Fixpoint hex_decode (s : string) : option (list Z) :=
  match s with
  | EmptyString => Some []
  | String a (String b rest) =>
      match hex_value a, hex_value b, hex_decode rest with
      | Some h, Some l, Some bs => Some ((16 * h + l)%Z :: bs)
      | _, _, _ => None
      end
  | String _ EmptyString => None
  end.

Definition is_byte (z : Z) : Prop := (0 <= z < 256)%Z.

(** ** Record update

    [r <| field := v |>] is [r] with one field replaced.  A record type takes
    part by an [Eta] instance that rebuilds a value from its fields; the setter
    of a field is that term with the field's projection abstracted. *)

Class Eta (R : Type) := eta : R -> R.
Class Setter {R A : Type} (field : R -> A) := set_field : (A -> A) -> R -> R.
Arguments set_field {R A} field {_} f r.

Ltac solve_setter field :=
  lazymatch type of field with
  | ?R -> ?A =>
      let i := constr:(_ : Eta R) in
      let e := eval red in i in
      lazymatch eval pattern field in e with
      | ?body _ => let s := eval cbv beta in (fun (f : A -> A) => body (fun r => f (field r))) in exact s
      end
  end.
#[export] Hint Extern 1 (Setter ?field) => solve_setter field : typeclass_instances.

Declare Scope update_scope.
Delimit Scope update_scope with update.
Notation "r <| field ::= f |>" := (set_field field f r) (at level 12, f at level 99, left associativity) : update_scope.
Notation "r <| field := v |>" := (set_field field (fun _ => v) r) (at level 12, v at level 99, left associativity) : update_scope.

(** ** Tactics *)

(** Split the match or [if] a hypothesis or the goal is stuck on. *)
Ltac case_hyp H :=
  match type of H with
  | context [ match ?x with _ => _ end ] =>
      let E := fresh "E" in destruct x eqn:E; try discriminate H
  end.
Ltac case_goal :=
  match goal with
  | |- context [ match ?x with _ => _ end ] => let E := fresh "E" in destruct x eqn:E
  end.
(** Walk through the early returns of a definition that succeeded. *)
Ltac run H := repeat (case_hyp H); simplify_eq.
(** Turn boolean guards into propositions. *)
Ltac bool_simpl :=
  repeat match goal with
  | H : (_ && _) = true |- _ => apply andb_true_iff in H; destruct H
  | H : (_ || _) = false |- _ => apply orb_false_iff in H; destruct H
  | H : negb _ = true |- _ => apply negb_true_iff in H
  | H : negb _ = false |- _ => apply negb_false_iff in H
  | H : bool_decide _ = true |- _ => apply bool_decide_eq_true in H
  | H : bool_decide _ = false |- _ => apply bool_decide_eq_false in H
  | H : (_ =? _)%Z = true |- _ => apply Z.eqb_eq in H
  | H : (_ =? _)%Z = false |- _ => apply Z.eqb_neq in H
  | H : (_ <? _)%Z = true |- _ => apply Z.ltb_lt in H
  | H : (_ <? _)%Z = false |- _ => apply Z.ltb_ge in H
  | H : (_ <=? _)%Z = true |- _ => apply Z.leb_le in H
  | H : (_ <=? _)%Z = false |- _ => apply Z.leb_gt in H
  end.

(** ** Generic lemmas *)

Create HintDb dbpilot.
Create Rewrite HintDb dbpilot.

Lemma int64_id z : (int64_min <= z <= int64_max)%Z -> int64 z = z.
Proof.
  unfold int64, int64_min, int64_max. intros H. rewrite Z.mod_small; lia.
Qed.

Lemma int64_bound z : (int64_min <= int64 z <= int64_max)%Z.
Proof.
  unfold int64, int64_min, int64_max. pose proof (Z.mod_pos_bound (z + 2 ^ 63) (2 ^ 64)). lia.
Qed.

Lemma UTC_idemp t : UTC (UTC t) = UTC t.
Proof. reflexivity. Qed.

Lemma IsZero_UTC t : IsZero (UTC t) = IsZero t.
Proof. reflexivity. Qed.

#[export] Hint Rewrite UTC_idemp IsZero_UTC : dbpilot.
#[export] Hint Resolve int64_bound : dbpilot.

Lemma NoDup_fmap_subset_length {A B} `{EqDecision B} (f : A -> B) (l : list A) (k : list B) :
  NoDup (f <$> l) -> (forall x, x ∈ l -> f x ∈ k) -> length l <= length k.
Proof.
  intros Hnd Hin. rewrite <- (length_fmap f).
  apply submseteq_length, NoDup_submseteq; [done|].
  intros y (x & -> & Hx)%list_elem_of_fmap. auto.
Qed.

Lemma NoDup_fmap_subset_full {A B} (f : A -> B) (l : list A) (k : list B) :
  NoDup (f <$> l) -> (forall x, x ∈ l -> f x ∈ k) -> length k <= length l ->
  forall y, y ∈ k -> exists x, x ∈ l /\ f x = y.
Proof.
  intros Hnd Hin Hlen y Hy.
  assert (Hsub : f <$> l ⊆+ k).
  { apply NoDup_submseteq; [done|]. intros z (x & -> & Hx)%list_elem_of_fmap. auto. }
  assert (Hp : f <$> l ≡ₚ k) by (apply submseteq_length_Permutation; [done|by rewrite length_fmap]).
  rewrite <- Hp in Hy. apply list_elem_of_fmap in Hy as (x & -> & Hx). eauto.
Qed.

Lemma filter_ext_in {A} (P Q : A -> Prop) `{!forall x, Decision (P x), !forall x, Decision (Q x)} (l : list A) :
  (forall x, x ∈ l -> P x <-> Q x) -> filter P l = filter Q l.
Proof.
  induction l as [|x l IH]; intros Hl; [done|]. rewrite !filter_cons.
  assert (Htl : filter P l = filter Q l) by (apply IH; intros y Hy; apply Hl; by right).
  destruct (Hl x) as [H1 H2]; [by left|]. rewrite Htl. repeat case_decide; tauto.
Qed.

Lemma NoDup_fmap_inj_in {A B} (f : A -> B) (l : list A) x y :
  NoDup (f <$> l) -> x ∈ l -> y ∈ l -> f x = f y -> x = y.
Proof.
  intros Hnd [i Hi]%list_elem_of_lookup [j Hj]%list_elem_of_lookup Heq.
  assert (i = j); [|congruence]. eapply NoDup_lookup; [exact Hnd| |]; rewrite list_lookup_fmap; [by rewrite Hi|by rewrite Hj, Heq].
Qed.

Lemma StronglySorted_lt_NoDup (l : list Z) : StronglySorted Z.lt l -> NoDup l.
Proof.
  induction 1 as [|x l Hl IH Hx]; [constructor|]. apply NoDup_cons. split; [|done].
  intros Hin. rewrite Forall_forall in Hx. specialize (Hx x Hin). lia.
Qed.

Lemma StronglySorted_fmap {A B} (f : A -> B) (R : B -> B -> Prop) (l : list A) :
  StronglySorted (fun x y => R (f x) (f y)) l -> StronglySorted R (f <$> l).
Proof. induction 1 as [|x l Hl IH Hx]; rewrite ?fmap_cons; constructor; [done|]. by apply Forall_fmap. Qed.

Lemma StronglySorted_fmap_inv {A B} (f : A -> B) (R : B -> B -> Prop) (l : list A) :
  StronglySorted R (f <$> l) -> StronglySorted (fun x y => R (f x) (f y)) l.
Proof.
  induction l as [|x l IH]; intros H; [constructor|]. rewrite fmap_cons, StronglySorted_cons in H. destruct H as [H2 H1].
  constructor; [auto|]. rewrite Forall_fmap in H2. exact H2.
Qed.

Lemma StronglySorted_weaken {A} (R S : A -> A -> Prop) (l : list A) :
  (forall x y, R x y -> S x y) -> StronglySorted R l -> StronglySorted S l.
Proof. intros Hi. induction 1 as [|x l Hl IH Hx]; constructor; [done|]. eapply Forall_impl; [exact Hx|auto]. Qed.

Lemma hex_value_digit n : (0 <= n < 16)%Z -> hex_value (hex_digit n) = Some n.
Proof.
  intros H. assert (Hc : n ∈ seqZ 0 16) by (apply elem_of_seqZ; lia). clear H.
  revert n Hc. apply Forall_forall. apply (bool_decide_eq_true_1 (Forall _ _)). vm_compute. reflexivity.
Qed.

Lemma hex_decode_encode l : Forall is_byte l -> hex_decode (hex_encode l) = Some l.
Proof.
  induction 1 as [|b l Hb _ IH]; [done|]. cbn [hex_encode hex_decode]. unfold is_byte in Hb.
  rewrite !hex_value_digit by (pose proof (Z.mod_pos_bound b 16); split; try apply Z.div_pos; try apply Z.div_lt_upper_bound; lia).
  rewrite IH. do 2 f_equal. rewrite <- Z.div_mod; lia.
Qed.

Lemma hex_encode_inj l k : Forall is_byte l -> Forall is_byte k -> hex_encode l = hex_encode k -> l = k.
Proof.
  intros Hl Hk H. apply hex_decode_encode in Hl, Hk. rewrite H in Hl. congruence.
Qed.

Lemma traverse_Ok {E A B} (f : A -> result E B) l ys :
  traverse f l = Ok ys <-> Forall2 (fun x y => f x = Ok y) l ys.
Proof.
  revert ys. induction l as [|x l IH]; intros ys; cbn.
  - split; [intros [= <-]; constructor|inversion 1; done].
  - split.
    + intros H. run H. constructor; [done|]. by apply IH.
    + inversion 1 as [|? y ? ys' Hx Hl]; simplify_eq. rewrite Hx.
      by rewrite (proj2 (IH ys') Hl).
Qed.

Lemma traverse_total {E A B} (f : A -> result E B) l :
  (forall x, x ∈ l -> exists y, f x = Ok y) -> exists ys, traverse f l = Ok ys.
Proof.
  induction l as [|x l IH]; intros H; cbn; [eauto|].
  destruct (H x) as [y ->]; [left|]. destruct IH as [ys ->]; [|eauto].
  intros z Hz. apply H. by right.
Qed.

(** Rebuilding a map from its processed bindings, in any order. *)
Lemma traverse_map_lookup {E A B} (g : A -> result E B) (m : gmap string A) kvs ys k :
  kvs ≡ₚ map_to_list m ->
  traverse (fun kv => match g (snd kv) with Err e => Err e | Ok b => Ok (fst kv, b) end) kvs = Ok ys ->
  match m !! k with
  | None => (list_to_map ys : gmap string B) !! k = None
  | Some a => exists b, g a = Ok b /\ (list_to_map ys : gmap string B) !! k = Some b
  end.
Proof.
  intros Hp Ht%traverse_Ok.
  assert (Hfst : ys.*1 = kvs.*1).
  { clear Hp. induction Ht as [|[k0 a0] [k1 b1] l l' Hx _ IH]; [done|]. cbn in *. run Hx. by rewrite IH. }
  assert (Hnd : NoDup (ys.*1)) by (rewrite Hfst, Hp; apply NoDup_fst_map_to_list).
  destruct (m !! k) as [a|] eqn:Hk.
  - assert (Hin : (k, a) ∈ kvs) by (rewrite Hp; by apply elem_of_map_to_list).
    apply list_elem_of_lookup in Hin as [i Hi].
    destruct (Forall2_lookup_l _ _ _ _ _ Ht Hi) as ([k' b] & Hy & Hx). cbn in Hx. run Hx.
    exists b. split; [done|]. apply elem_of_list_to_map_1; [done|]. by eapply list_elem_of_lookup_2.
  - apply not_elem_of_list_to_map_1. rewrite Hfst, Hp.
    intros (p & -> & Hin)%list_elem_of_fmap. destruct p as [q a]. apply elem_of_map_to_list in Hin. cbn in Hk. congruence.
Qed.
- - - - - - -
=== Task prompt ===
Could you retype exactly the lines above, starting at the line that contains "(** Walk through" and ending at the line that contains "negb_false_iff in H", and nothing more?

=== Task solution ===
(** Walk through the early returns of a definition that succeeded. *)
Ltac run H := repeat (case_hyp H); simplify_eq.
(** Turn boolean guards into propositions. *)
Ltac bool_simpl :=
  repeat match goal with
  | H : (_ && _) = true |- _ => apply andb_true_iff in H; destruct H
  | H : (_ || _) = false |- _ => apply orb_false_iff in H; destruct H
  | H : negb _ = true |- _ => apply negb_true_iff in H
  | H : negb _ = false |- _ => apply negb_false_iff in H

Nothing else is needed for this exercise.